◆ **Required action**
List each line of the data that holds the word "mkStep".

* * * * * * *

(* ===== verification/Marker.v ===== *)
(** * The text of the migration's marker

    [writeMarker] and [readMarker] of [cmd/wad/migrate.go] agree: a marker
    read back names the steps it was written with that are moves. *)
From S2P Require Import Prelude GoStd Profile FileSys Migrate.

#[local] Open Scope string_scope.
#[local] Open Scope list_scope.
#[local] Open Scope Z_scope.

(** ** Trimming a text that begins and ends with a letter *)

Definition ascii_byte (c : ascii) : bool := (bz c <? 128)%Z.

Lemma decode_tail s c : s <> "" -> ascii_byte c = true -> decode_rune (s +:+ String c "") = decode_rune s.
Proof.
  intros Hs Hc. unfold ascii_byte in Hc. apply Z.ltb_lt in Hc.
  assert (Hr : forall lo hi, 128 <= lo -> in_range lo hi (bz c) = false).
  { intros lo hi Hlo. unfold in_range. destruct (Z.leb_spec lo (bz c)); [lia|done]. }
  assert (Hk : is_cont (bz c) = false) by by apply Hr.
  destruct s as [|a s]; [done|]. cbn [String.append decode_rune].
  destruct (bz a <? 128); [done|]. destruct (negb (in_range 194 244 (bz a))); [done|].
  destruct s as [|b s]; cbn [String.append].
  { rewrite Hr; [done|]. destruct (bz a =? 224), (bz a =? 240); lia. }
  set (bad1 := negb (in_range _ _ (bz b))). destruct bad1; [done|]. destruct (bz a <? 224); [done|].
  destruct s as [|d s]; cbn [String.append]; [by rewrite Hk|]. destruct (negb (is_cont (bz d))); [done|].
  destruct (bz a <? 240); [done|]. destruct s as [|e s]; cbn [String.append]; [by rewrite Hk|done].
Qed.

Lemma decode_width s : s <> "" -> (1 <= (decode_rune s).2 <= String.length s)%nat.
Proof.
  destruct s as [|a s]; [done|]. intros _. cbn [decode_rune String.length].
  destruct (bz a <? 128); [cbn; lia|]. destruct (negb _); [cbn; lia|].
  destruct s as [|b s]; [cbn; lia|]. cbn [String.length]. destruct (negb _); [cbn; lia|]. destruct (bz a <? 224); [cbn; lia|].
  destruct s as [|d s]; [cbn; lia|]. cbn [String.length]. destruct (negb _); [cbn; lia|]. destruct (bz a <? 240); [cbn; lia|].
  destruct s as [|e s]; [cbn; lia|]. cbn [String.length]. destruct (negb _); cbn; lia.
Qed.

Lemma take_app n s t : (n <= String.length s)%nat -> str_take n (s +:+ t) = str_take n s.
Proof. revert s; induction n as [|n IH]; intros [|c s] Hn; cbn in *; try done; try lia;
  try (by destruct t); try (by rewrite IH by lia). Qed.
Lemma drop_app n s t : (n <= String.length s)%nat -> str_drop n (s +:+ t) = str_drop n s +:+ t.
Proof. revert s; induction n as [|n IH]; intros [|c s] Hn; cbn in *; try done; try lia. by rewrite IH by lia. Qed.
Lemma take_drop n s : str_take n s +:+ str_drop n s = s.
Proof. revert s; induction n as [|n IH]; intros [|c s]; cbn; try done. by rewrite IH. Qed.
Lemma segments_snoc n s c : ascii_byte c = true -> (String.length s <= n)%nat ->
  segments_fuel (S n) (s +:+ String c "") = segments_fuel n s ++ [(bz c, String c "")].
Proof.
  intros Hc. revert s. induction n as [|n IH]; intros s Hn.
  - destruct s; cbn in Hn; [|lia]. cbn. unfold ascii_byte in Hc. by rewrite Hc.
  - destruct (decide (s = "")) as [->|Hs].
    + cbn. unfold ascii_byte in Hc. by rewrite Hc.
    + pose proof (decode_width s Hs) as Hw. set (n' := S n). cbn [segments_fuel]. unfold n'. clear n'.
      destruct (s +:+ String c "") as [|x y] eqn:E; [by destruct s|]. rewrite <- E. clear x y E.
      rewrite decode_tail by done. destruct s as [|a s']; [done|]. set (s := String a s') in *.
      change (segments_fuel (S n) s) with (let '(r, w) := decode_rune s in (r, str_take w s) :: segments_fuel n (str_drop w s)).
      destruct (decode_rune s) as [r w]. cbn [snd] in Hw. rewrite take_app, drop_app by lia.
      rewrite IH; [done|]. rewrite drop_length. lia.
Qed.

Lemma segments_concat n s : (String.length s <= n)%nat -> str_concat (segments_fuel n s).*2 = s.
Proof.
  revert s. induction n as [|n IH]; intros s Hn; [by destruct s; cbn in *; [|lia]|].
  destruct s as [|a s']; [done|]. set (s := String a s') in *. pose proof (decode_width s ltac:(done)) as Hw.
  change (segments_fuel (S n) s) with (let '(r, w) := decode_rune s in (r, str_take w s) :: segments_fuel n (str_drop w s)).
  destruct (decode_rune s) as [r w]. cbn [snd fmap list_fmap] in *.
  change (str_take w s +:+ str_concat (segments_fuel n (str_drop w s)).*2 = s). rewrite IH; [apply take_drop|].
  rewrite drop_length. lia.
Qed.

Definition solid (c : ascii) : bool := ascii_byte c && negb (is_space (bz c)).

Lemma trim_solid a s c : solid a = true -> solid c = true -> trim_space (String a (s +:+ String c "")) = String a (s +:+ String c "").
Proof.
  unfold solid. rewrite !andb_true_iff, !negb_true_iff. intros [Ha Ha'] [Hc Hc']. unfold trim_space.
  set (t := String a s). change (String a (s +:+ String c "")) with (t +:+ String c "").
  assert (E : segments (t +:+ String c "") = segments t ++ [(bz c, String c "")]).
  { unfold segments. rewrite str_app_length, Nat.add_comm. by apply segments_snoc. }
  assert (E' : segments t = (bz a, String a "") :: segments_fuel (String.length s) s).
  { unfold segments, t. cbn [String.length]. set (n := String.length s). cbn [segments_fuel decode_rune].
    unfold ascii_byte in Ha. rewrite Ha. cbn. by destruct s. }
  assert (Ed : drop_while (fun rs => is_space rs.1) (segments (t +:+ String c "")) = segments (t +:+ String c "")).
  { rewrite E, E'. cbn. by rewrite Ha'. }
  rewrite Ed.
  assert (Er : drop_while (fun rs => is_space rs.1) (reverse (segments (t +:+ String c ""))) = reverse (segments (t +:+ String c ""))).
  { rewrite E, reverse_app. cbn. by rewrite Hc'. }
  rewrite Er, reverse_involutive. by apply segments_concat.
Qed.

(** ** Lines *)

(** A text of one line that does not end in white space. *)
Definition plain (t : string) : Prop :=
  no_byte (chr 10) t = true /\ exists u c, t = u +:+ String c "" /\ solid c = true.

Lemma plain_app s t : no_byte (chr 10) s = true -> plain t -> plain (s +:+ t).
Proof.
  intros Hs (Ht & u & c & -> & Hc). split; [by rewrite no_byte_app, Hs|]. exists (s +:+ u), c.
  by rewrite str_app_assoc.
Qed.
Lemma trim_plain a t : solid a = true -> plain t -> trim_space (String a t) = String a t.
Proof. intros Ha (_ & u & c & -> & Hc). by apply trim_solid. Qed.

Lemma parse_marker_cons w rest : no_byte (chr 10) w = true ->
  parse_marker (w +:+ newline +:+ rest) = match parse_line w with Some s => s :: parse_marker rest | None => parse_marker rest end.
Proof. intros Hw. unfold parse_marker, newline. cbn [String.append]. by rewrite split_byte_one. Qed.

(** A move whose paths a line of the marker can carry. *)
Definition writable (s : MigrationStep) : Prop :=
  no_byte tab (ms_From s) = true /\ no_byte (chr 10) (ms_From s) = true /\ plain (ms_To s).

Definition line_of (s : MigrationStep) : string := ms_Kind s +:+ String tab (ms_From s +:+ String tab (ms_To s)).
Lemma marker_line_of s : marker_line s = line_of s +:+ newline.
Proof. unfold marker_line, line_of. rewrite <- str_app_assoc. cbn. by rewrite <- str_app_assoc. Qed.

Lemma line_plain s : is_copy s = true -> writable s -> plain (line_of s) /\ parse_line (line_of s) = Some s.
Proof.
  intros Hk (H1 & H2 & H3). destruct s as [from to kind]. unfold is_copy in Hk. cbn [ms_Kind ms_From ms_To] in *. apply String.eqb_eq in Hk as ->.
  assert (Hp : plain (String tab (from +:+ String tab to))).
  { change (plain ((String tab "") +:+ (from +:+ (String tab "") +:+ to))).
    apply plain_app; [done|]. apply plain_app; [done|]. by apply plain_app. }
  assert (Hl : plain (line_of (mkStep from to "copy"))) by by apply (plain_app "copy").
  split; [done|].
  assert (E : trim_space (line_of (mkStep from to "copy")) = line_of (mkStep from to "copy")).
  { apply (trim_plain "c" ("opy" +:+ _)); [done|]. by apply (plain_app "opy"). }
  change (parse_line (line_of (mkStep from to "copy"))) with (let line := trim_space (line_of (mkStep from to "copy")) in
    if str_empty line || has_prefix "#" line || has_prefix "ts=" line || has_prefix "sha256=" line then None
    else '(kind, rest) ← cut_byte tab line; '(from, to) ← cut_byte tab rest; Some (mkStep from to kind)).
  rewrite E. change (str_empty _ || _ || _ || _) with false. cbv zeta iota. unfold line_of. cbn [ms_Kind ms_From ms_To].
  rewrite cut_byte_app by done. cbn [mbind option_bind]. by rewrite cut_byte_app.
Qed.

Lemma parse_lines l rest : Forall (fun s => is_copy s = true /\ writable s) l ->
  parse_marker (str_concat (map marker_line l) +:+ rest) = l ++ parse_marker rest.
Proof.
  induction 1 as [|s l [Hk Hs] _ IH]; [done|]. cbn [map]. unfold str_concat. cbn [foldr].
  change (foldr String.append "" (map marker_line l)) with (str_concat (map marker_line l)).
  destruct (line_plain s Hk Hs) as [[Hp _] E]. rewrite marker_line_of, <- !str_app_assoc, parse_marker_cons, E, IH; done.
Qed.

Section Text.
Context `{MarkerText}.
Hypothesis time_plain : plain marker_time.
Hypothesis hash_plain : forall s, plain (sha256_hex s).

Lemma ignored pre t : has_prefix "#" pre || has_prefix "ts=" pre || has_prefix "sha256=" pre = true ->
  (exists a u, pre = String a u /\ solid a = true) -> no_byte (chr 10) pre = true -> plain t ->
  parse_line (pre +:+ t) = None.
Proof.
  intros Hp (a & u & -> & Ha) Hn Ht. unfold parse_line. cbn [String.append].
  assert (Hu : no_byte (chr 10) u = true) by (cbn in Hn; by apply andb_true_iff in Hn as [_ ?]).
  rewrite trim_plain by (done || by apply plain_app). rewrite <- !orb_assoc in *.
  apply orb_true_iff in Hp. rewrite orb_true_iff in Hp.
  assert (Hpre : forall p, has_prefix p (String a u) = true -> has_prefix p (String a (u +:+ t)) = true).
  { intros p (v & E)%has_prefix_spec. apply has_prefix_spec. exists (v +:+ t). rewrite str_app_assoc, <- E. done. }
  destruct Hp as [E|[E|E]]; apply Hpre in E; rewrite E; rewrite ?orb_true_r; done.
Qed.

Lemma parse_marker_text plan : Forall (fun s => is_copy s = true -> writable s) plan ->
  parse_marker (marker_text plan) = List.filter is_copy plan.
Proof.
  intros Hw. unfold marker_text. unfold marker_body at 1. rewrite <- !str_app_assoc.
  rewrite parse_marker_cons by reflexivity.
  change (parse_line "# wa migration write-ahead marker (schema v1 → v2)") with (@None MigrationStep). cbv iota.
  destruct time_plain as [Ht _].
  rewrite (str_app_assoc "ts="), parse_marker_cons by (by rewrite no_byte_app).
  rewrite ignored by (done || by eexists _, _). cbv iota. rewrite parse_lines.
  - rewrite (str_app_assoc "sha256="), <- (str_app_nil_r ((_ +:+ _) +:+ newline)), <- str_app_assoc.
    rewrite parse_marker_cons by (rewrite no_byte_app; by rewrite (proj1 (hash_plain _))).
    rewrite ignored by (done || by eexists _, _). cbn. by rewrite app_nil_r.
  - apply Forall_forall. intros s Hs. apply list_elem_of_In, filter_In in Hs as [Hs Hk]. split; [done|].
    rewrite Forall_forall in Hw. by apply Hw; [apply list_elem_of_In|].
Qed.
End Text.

* * * * * * *

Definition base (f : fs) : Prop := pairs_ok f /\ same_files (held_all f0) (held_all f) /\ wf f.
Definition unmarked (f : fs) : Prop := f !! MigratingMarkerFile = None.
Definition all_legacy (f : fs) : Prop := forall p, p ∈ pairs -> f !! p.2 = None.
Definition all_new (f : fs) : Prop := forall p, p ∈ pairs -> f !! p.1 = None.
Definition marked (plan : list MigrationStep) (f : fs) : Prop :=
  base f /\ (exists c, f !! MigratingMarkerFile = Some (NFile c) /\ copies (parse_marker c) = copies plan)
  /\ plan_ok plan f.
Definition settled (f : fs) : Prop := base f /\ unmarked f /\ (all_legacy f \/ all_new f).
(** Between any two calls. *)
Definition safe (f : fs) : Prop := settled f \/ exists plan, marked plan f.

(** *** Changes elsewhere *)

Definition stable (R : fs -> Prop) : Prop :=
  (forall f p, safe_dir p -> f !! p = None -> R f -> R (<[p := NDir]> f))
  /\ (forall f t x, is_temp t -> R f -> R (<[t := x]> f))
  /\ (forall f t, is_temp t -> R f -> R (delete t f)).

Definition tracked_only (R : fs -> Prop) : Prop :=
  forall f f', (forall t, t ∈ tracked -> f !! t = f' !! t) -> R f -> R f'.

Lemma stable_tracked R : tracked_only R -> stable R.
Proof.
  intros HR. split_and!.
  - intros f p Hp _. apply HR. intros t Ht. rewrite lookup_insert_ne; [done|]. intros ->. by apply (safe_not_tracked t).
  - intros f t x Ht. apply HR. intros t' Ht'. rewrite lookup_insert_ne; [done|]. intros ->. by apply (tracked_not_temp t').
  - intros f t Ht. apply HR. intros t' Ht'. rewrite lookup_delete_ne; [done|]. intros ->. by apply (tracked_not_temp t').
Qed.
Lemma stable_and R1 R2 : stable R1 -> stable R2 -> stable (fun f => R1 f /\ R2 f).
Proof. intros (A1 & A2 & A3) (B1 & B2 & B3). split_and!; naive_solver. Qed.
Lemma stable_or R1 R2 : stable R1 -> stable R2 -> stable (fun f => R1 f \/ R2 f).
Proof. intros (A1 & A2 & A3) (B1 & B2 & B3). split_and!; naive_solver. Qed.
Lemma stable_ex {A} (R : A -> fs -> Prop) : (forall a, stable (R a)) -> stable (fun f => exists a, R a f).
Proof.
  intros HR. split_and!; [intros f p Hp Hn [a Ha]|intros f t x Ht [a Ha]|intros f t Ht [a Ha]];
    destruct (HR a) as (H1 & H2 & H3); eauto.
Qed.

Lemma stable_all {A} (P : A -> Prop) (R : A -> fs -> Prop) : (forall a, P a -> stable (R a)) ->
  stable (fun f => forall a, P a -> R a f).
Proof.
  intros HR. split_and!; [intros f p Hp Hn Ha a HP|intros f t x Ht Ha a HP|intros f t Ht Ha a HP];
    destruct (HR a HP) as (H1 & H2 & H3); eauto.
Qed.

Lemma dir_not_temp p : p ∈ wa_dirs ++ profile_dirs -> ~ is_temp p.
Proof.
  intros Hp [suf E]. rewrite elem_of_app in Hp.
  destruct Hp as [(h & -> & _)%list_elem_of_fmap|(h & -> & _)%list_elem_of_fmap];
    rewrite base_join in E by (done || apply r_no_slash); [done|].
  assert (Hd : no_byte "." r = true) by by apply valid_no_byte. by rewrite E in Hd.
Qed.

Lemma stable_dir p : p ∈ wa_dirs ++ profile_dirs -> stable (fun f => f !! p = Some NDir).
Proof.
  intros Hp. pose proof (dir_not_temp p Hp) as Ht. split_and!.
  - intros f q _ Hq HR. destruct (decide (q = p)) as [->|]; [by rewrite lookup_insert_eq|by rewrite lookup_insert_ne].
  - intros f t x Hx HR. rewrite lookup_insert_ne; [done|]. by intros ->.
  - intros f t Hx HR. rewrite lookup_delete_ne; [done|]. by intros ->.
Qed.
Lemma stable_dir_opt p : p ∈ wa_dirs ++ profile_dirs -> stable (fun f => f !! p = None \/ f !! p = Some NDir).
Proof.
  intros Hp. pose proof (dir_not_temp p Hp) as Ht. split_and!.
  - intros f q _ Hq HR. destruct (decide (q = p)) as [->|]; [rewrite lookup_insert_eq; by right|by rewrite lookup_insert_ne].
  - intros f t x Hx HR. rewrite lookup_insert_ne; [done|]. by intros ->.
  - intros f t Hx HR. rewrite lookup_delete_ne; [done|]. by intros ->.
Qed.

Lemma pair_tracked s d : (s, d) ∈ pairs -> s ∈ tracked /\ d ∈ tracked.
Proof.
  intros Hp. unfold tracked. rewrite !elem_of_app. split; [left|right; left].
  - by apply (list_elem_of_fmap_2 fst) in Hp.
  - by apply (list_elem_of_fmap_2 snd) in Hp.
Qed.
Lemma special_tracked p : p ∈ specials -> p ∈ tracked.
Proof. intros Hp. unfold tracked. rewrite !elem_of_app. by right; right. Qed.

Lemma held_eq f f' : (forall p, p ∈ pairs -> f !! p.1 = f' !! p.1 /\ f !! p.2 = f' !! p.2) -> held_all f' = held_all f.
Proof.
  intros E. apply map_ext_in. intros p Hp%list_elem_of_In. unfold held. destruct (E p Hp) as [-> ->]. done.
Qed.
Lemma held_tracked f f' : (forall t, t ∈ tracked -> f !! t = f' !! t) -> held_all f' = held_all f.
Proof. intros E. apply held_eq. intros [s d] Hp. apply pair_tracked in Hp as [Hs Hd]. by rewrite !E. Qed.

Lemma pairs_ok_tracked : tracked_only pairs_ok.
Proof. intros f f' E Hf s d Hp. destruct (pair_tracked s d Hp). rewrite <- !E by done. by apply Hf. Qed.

* * * * * * *

◆ **Written reply**
  assert (Hl : plain (line_of (mkStep from to "copy"))) by by apply (plain_app "copy").
  assert (E : trim_space (line_of (mkStep from to "copy")) = line_of (mkStep from to "copy")).
  change (parse_line (line_of (mkStep from to "copy"))) with (let line := trim_space (line_of (mkStep from to "copy")) in
    else '(kind, rest) ← cut_byte tab line; '(from, to) ← cut_byte tab rest; Some (mkStep from to kind)).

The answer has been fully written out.